**How to complete this task:** Taking the listing below, restate word for word each line from the line with "(** The callback" to the line with "emit (Navigate (lit", ends included, and stop there.

____________________

Record HealthJson := {
  health_status : option jsstring;
  health_version : option jsstring }.

Record network := {
  upload_reply : nat -> request -> outcome UploadJson;
  documents_reply : nat -> request -> outcome (list Document);
  delete_reply : nat -> request -> outcome unit;
  rebuild_reply : nat -> request -> outcome unit;
  health_reply : nat -> request -> outcome HealthJson }.

(** The variables of the script: [const token] (read from storage when
    the page loads; [authHeaders] is computed from it once) and
    [let fileToDelete]. *)
Record vars := {
  token : option jsstring;
  fileToDelete : option jsstring }.

Definition authHeaders (v : vars) : list (jsstring * jsstring) :=
  [(lit "Authorization", tpl "Bearer " ++ null_to_string (token v))].

Definition set_fileToDelete (f : option jsstring) : M vars unit :=
  v <- get_page ;; put_page {| token := token v; fileToDelete := f |}.

(** [function getBadgeClass(type)] *)
Definition getBadgeClass (type : jsstring) : jsstring :=
  if eqb type (lit ".pdf") then lit "badge-pdf"
  else if eqb type (lit ".docx") || eqb type (lit ".doc") then lit "badge-word"
  else if eqb type (lit ".xlsx") || eqb type (lit ".xls") then lit "badge-excel"
  else lit "badge-pdf".

(** [function formatFileSize(bytes)] *)
Definition formatFileSize (bytes : Z) : jsstring :=
  if bytes =? 0 then lit "0 Bytes" else
  let k := 1024 in
  let sizes := [lit "Bytes"; lit "KB"; lit "MB"; lit "GB"] in
  let i := Math_floor_log bytes k in
  number_to_string
    (div (Math_round (mul (div (of_Z bytes) (Math_pow (of_Z k) i)) (of_Z 100)))
         (of_Z 100))
  ++ lit " " ++ to_string (index sizes i).

(** [function showStatus(message, type = 'info')] *)
Definition showStatus (message type : jsstring) : M vars unit :=
  emit (SetProp "statusMessage" "textContent" message) ;;
  emit (SetProp "statusMessage" "className" (tpl "status-message status-" ++ type)) ;;
  emit (SetProp "statusMessage" "style.display" (lit "block")) ;;
  emit (SetTimeout 3000 "statusMessage" "style.display" (lit "none")).

Section Page.

Variable net : network.

(** Locale-dependent functions of the platform, left abstract:
    [s.toUpperCase()] and [new Date(s).toLocaleString()]. *)
Variable toUpperCase : jsstring -> jsstring.
Variable toLocaleString : jsstring -> jsstring.

(** The HTML parser of the browser, asked the one question the script
    asks about a row: whether the [tr] element whose [innerHTML] was set
    to this markup holds an element of class [delete-btn], so that
    [tr.querySelector('.delete-btn')] is not [null].  The markup of a row
    holds the fields of the document unescaped; a file name such as
    [<!--] swallows the button. *)
Variable has_delete_btn : jsstring -> bool.

(** The message of the [TypeError] the engine throws when a method is
    called on [null]. *)
Variable null_TypeError : jsstring.

(** The template literal [createDocumentRow] assigns to [tr.innerHTML]. *)
Definition row_markup (doc : Document) : jsstring :=
  let fileType := toUpperCase (tl (type doc)) in
  let badgeClass := getBadgeClass (type doc) in
  let size := formatFileSize (size doc) in
  let date := toLocaleString (upload_date doc) in
  tpl "
        <td><strong>" ++ filename doc ++ tpl "</strong></td>
        <td><span class='file-type-badge " ++ badgeClass ++ tpl "'>" ++ fileType ++ tpl "</span></td>
        <td>" ++ size ++ tpl "</td>
        <td>" ++ date ++ tpl "</td>
        <td>" ++ (if indexed doc then [9989%N] ++ lit " Indexed"
                  else [9203%N] ++ lit " Pending") ++ tpl "</td>
        <td>
            <button class='btn btn-danger btn-sm delete-btn' data-filename='" ++ filename doc ++ tpl "'>
                " ++ [55357; 56785; 65039]%N ++ tpl " Delete
            </button>
        </td>
    ".

(** [function createDocumentRow(doc)]: the [tr] element.  The script
    looks up the delete button of the row to give it a listener that
    calls [showDeleteModal(doc.filename)] (the user event [ClickDelete]
    below); without a button, the call of [addEventListener] on [null]
    throws. *)
Definition createDocumentRow (doc : Document) : M vars element :=
  let tr := {| e_id := []; e_className := []; e_innerHTML := row_markup doc |} in
  if has_delete_btn (e_innerHTML tr) then ret tr
  else throw (Error null_TypeError).

(** The callback of [documents.forEach] in [displayDocuments], document
    by document. *)
Fixpoint appendRows (documents : list Document) : M vars unit :=
  match documents with
  | [] => ret tt
  | doc :: rest =>
      row <- createDocumentRow doc ;;
      emit (Append "documentsList" row) ;;
      appendRows rest
  end.

(** [function displayDocuments(documents)] *)
Definition displayDocuments (documents : list Document) : M vars unit :=
  if (List.length documents =? 0)%nat then
    emit (SetProp "documentsTable" "innerHTML"
      (tpl "<p style='color: var(--text-secondary); padding: 2rem; text-align: center;'>No documents uploaded yet</p>"))
  else
    let table :=
      {| e_id := [];
         e_className := [];
         e_innerHTML := tpl "
        <thead>
            <tr>
                <th>Filename</th>
                <th>Type</th>
                <th>Size</th>
                <th>Upload Date</th>
                <th>Status</th>
                <th>Actions</th>
            </tr>
        </thead>
        <tbody id='documentsList'></tbody>
    " |} in
    emit (SetProp "documentsTable" "innerHTML" []) ;;
    emit (Append "documentsTable" table) ;;
    appendRows documents.

(** [async function loadDocuments()] *)
Definition loadDocuments : M vars unit :=
  emit (SetProp "documentsTable" "innerHTML"
    (tpl "<div class='table-loading'><span class='spinner'></span> Loading documents...</div>")) ;;
  try_catch
    (v <- get_page ;;
     response <- await (fetch (documents_reply net)
       {| r_method := GET;
          r_url := API_BASE ++ tpl "/documents";
          r_headers := authHeaders v;
          r_body := NoBody |}) ;;
     if negb (ok response) then
       throw (Error (lit "Failed to load documents"))
     else
       documents <- response_json response ;;
       displayDocuments documents)
    (fun error =>
       emit (ConsoleError (lit "Error loading documents:") (message error)) ;;
       emit (SetProp "documentsTable" "innerHTML"
         (tpl "<p style='color: var(--danger-color); padding: 2rem; text-align: center;'>Failed to load documents</p>")) ;;
       if includes (message error) (lit "401") then
         removeItem_token ;;
         emit (Navigate (lit "/login"))
       else ret tt).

____________________

**Result:**
(** The callback of [documents.forEach] in [displayDocuments], document
    by document. *)
Fixpoint appendRows (documents : list Document) : M vars unit :=
  match documents with
  | [] => ret tt
  | doc :: rest =>
      row <- createDocumentRow doc ;;
      emit (Append "documentsList" row) ;;
      appendRows rest
  end.

(** [function displayDocuments(documents)] *)
Definition displayDocuments (documents : list Document) : M vars unit :=
  if (List.length documents =? 0)%nat then
    emit (SetProp "documentsTable" "innerHTML"
      (tpl "<p style='color: var(--text-secondary); padding: 2rem; text-align: center;'>No documents uploaded yet</p>"))
  else
    let table :=
      {| e_id := [];
         e_className := [];
         e_innerHTML := tpl "
        <thead>
            <tr>
                <th>Filename</th>
                <th>Type</th>
                <th>Size</th>
                <th>Upload Date</th>
                <th>Status</th>
                <th>Actions</th>
            </tr>
        </thead>
        <tbody id='documentsList'></tbody>
    " |} in
    emit (SetProp "documentsTable" "innerHTML" []) ;;
    emit (Append "documentsTable" table) ;;
    appendRows documents.

(** [async function loadDocuments()] *)
Definition loadDocuments : M vars unit :=
  emit (SetProp "documentsTable" "innerHTML"
    (tpl "<div class='table-loading'><span class='spinner'></span> Loading documents...</div>")) ;;
  try_catch
    (v <- get_page ;;
     response <- await (fetch (documents_reply net)
       {| r_method := GET;
          r_url := API_BASE ++ tpl "/documents";
          r_headers := authHeaders v;
          r_body := NoBody |}) ;;
     if negb (ok response) then
       throw (Error (lit "Failed to load documents"))
     else
       documents <- response_json response ;;
       displayDocuments documents)
    (fun error =>
       emit (ConsoleError (lit "Error loading documents:") (message error)) ;;
       emit (SetProp "documentsTable" "innerHTML"
         (tpl "<p style='color: var(--danger-color); padding: 2rem; text-align: center;'>Failed to load documents</p>")) ;;
       if includes (message error) (lit "401") then
         removeItem_token ;;
         emit (Navigate (lit "/login"))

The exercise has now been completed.